Fig. 4: Molecular interactions among MG53, zinc, and ADH/ALDH2 in alcohol metabolism.

A Molecular docking analysis of MG53 binding to ADH and ALDH2. MG53 binds to ADH at residues 87, 100, and 101 (left), and binds ALDH2 at residue 103 (right). B Molecular dynamic simulation of MG53-ADH and MG53-ALDH2 complexes for 100 ns. Left: Gibbs free energy landscape of the MG53-ADH complex, with principal component 1 (PC1) ranging from 0.0 to 1.13, and PC2 between 2.97 and 3.23. Right: Gibbs free energy landscape of the MG53-ALDH2 complex, with PC1 values from 0.0 to 1.05, and PC2 values between 2.71 and 3.03. C Root Mean Square Deviation (RMSD) trends of MG53-ADH (blue) and MG53-ALDH2 (red) complexes, showing a rapid increase from 0 to 20 ns, followed by stabilization from 20 to 100 ns.
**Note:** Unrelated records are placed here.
(* ===== verification/Degradation.v ===== *)
(** * Cancellation and graceful degradation ([noema/resilience/cancellation.py],
    [noema/resilience/graceful_degradation.py])

    [CancellationManager.execute_with_cancellation] is cut at its await: a call registers
    a task, the event loop settles the task some time later and resumes the caller after
    that.  Callers can be cancelled themselves while they wait.

    [GracefulDegradation] keeps a dictionary in front of Redis and files behind PostgreSQL.
    Its methods run one at a time here; a call to Redis has its effect or not, and succeeds
    or raises independently of that, as a timeout does.  Redis itself is a map, from which
    keys with a time to live may disappear. *)
From Stdlib Require Import ZArith Lia Bool String.
From stdpp Require Import base gmap option sets strings list.
From S2P Require Import Prelude.
Local Open Scope string_scope.
Local Open Scope list_scope.
Local Open Scope nat_scope.

(** ** Cancellation *)
Module Cancellation.
Section manager.
Context {V : Type}.

(** How a coroutine ends. *)
Inductive ending := Value (v : V) | Raises (e : string) | Cancelled.

(** What the caller gets. *)
Inductive reply := Returned (v : V) | Raised (e : string) | CancelledTaskError.

(** A call: its task (with the ending once it is done, and whether cancellation was
    requested), whether the caller was cancelled after the task was done, and what the
    caller got. *)
Record call := mkCall { c_id : string; ended : option ending; requested : bool; interrupted : bool; got : option reply }.

Record CancellationManager := mkManager { _tasks : list (string * nat); calls : list call }.

Definition manager_init : CancellationManager := mkManager [] [].

Inductive action :=
  | Execute (task_id : string)
  | Cancel (task_id : string)
  | CancelAll
  | Settle (n : nat) (e : ending)
  | Interrupt (n : nat)
  | Resume (n : nat).

Definition execute_with_cancellation (task_id : string) (m : CancellationManager) : result string CancellationManager :=
  if dmem task_id (_tasks m) then Err ("Task " +:+ task_id +:+ " already in progress")
  else Ok (mkManager (dset task_id (length (calls m)) (_tasks m)) (calls m ++ [mkCall task_id None false false None])).

Definition request_cancel (c : call) : call := mkCall (c_id c) (ended c) true (interrupted c) (got c).

Definition cancel (task_id : string) (m : CancellationManager) : bool * CancellationManager :=
  match dget task_id (_tasks m) ≫= (λ n, (calls m !! n) ≫= λ c, Some (n, c)) with
  | Some (n, c) =>
      match ended c with
      | None => (true, mkManager (_tasks m) (<[n := request_cancel c]> (calls m)))
      | Some _ => (false, m)
      end
  | None => (false, m)
  end.

Definition get_active (m : CancellationManager) : list string := (_tasks m).*1.

Definition cancel_one (cm : nat * CancellationManager) (id : string) : nat * CancellationManager :=
  let '(ok, m) := cancel id cm.2 in ((if ok : bool then S cm.1 else cm.1), m).

Definition cancel_all (m : CancellationManager) : nat * CancellationManager :=
  foldl cancel_one (0, m) (get_active m).

Definition settle (e : ending) (c : call) : call := mkCall (c_id c) (Some e) (requested c) (interrupted c) (got c).

(** Cancelling the waiting caller cancels the task it waits for; if that is done already,
    the caller is resumed with [CancelledError]. *)
Definition interrupt (c : call) : call :=
  match ended c with
  | None => request_cancel c
  | Some _ => mkCall (c_id c) (ended c) (requested c) true (got c)
  end.

Definition reply_of (interrupted : bool) (e : ending) : reply :=
  if interrupted then CancelledTaskError
  else match e with Value v => Returned v | Raises x => Raised x | Cancelled => CancelledTaskError end.

Definition resume (r : reply) (c : call) : call := mkCall (c_id c) (ended c) (requested c) (interrupted c) (Some r).
(** ** Validation *)
Inductive config_error := Invalid (message : string) | Unhashable.

Definition cresult := result config_error ().

Fixpoint check_all {A} (f : A → cresult) (l : list A) : cresult :=
  match l with [] => Ok () | x :: l => match f x with Ok _ => check_all f l | Err e => Err e end end.

Definition get (k : string) (d : obj) : json := default JNull (dget k d).

Definition check_model (m : json) : cresult :=
  match m with
  | JStr s => if nonempty s then Ok () else Err (Invalid "experiment: models must be non-empty strings")
  | _ => Err (Invalid "experiment: models must be non-empty strings")
  end.

Section config.
Context (repr : json → string) (float_str : string → option Q).

Definition check_provider (p : json) : cresult :=
  match p with
  | JObj d =>
      let name := get "provider" d in
      if negb (truthy name) then Err (Invalid "experiment: each provider needs a 'provider' name")
      else
        match get "models" d with
        | JArr (m :: ms) =>
            match name with
            | JArr _ | JObj _ => Err Unhashable       (* added to a set *)
            | _ => check_all check_model (m :: ms)
            end
        | _ => Err (Invalid ("experiment: provider " +:+ repr name +:+ " needs non-empty 'models'"))
        end
  | _ => Err (Invalid "experiment: each provider needs a 'provider' name")
  end.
D Binding affinity of rhMG53 to ADH (left) and ALDH2 (right) measured at various concentrations of MG53. ADH/ALDH2 were immobilized on streptavidin (SA) biosensors, and binding was detected by bio-layer interferometry. E Binding process of rhMG53 protein (10 μg/ml) and rhMG53-ADH-binding mutant (rhMG53-3A) to ADH, analyzed by bio-layer interferometry. ADH was immobilized on SA biosensors. rhMG53-3A protein represents MG53 mutations at ADH-binding residues 87, 100, and 101. (F) ADH enzyme activity in AML12 cells co-cultured with 400 mM EtOH and treated with 10 μg/m lrhMG53 or rhMG53-3A (n = 8 per group). G Binding process of rhMG53 and rhMG53-ALDH2-binding mutant (rhMG53-1A) to ALDH2, analyzed by bio-layer interferometry. ALDH2 was immobilized on SA biosensors. rhMG53-1A represents MG53 mutation at the ALDH2-binding residue 103. H ALDH2 enzyme activity in AML12 cells co-cultured with 400 mM EtOH and treated with 10 μg/ml rhMG53 or rhMG53-1A (n = 8 per group). ADH enzyme activities (I) ALDH2 enzyme activities (J) cell viability (K) and intracellular LDH release (L) in AML12 cells co-cultured with 400 mM EtOH and treated with 10 μg/ml rhMG53 or rhMG53-zinc-binding mutant (rhMG53-C29L/C105S), representing mutations in MG53-zinc-binding domains at residues 29 and 105 (n = 8 per group). Data were presented as mean ± SD. P-value was determined by one-way ANOVA with Tukey’s test. Source data are provided as a Source Data file.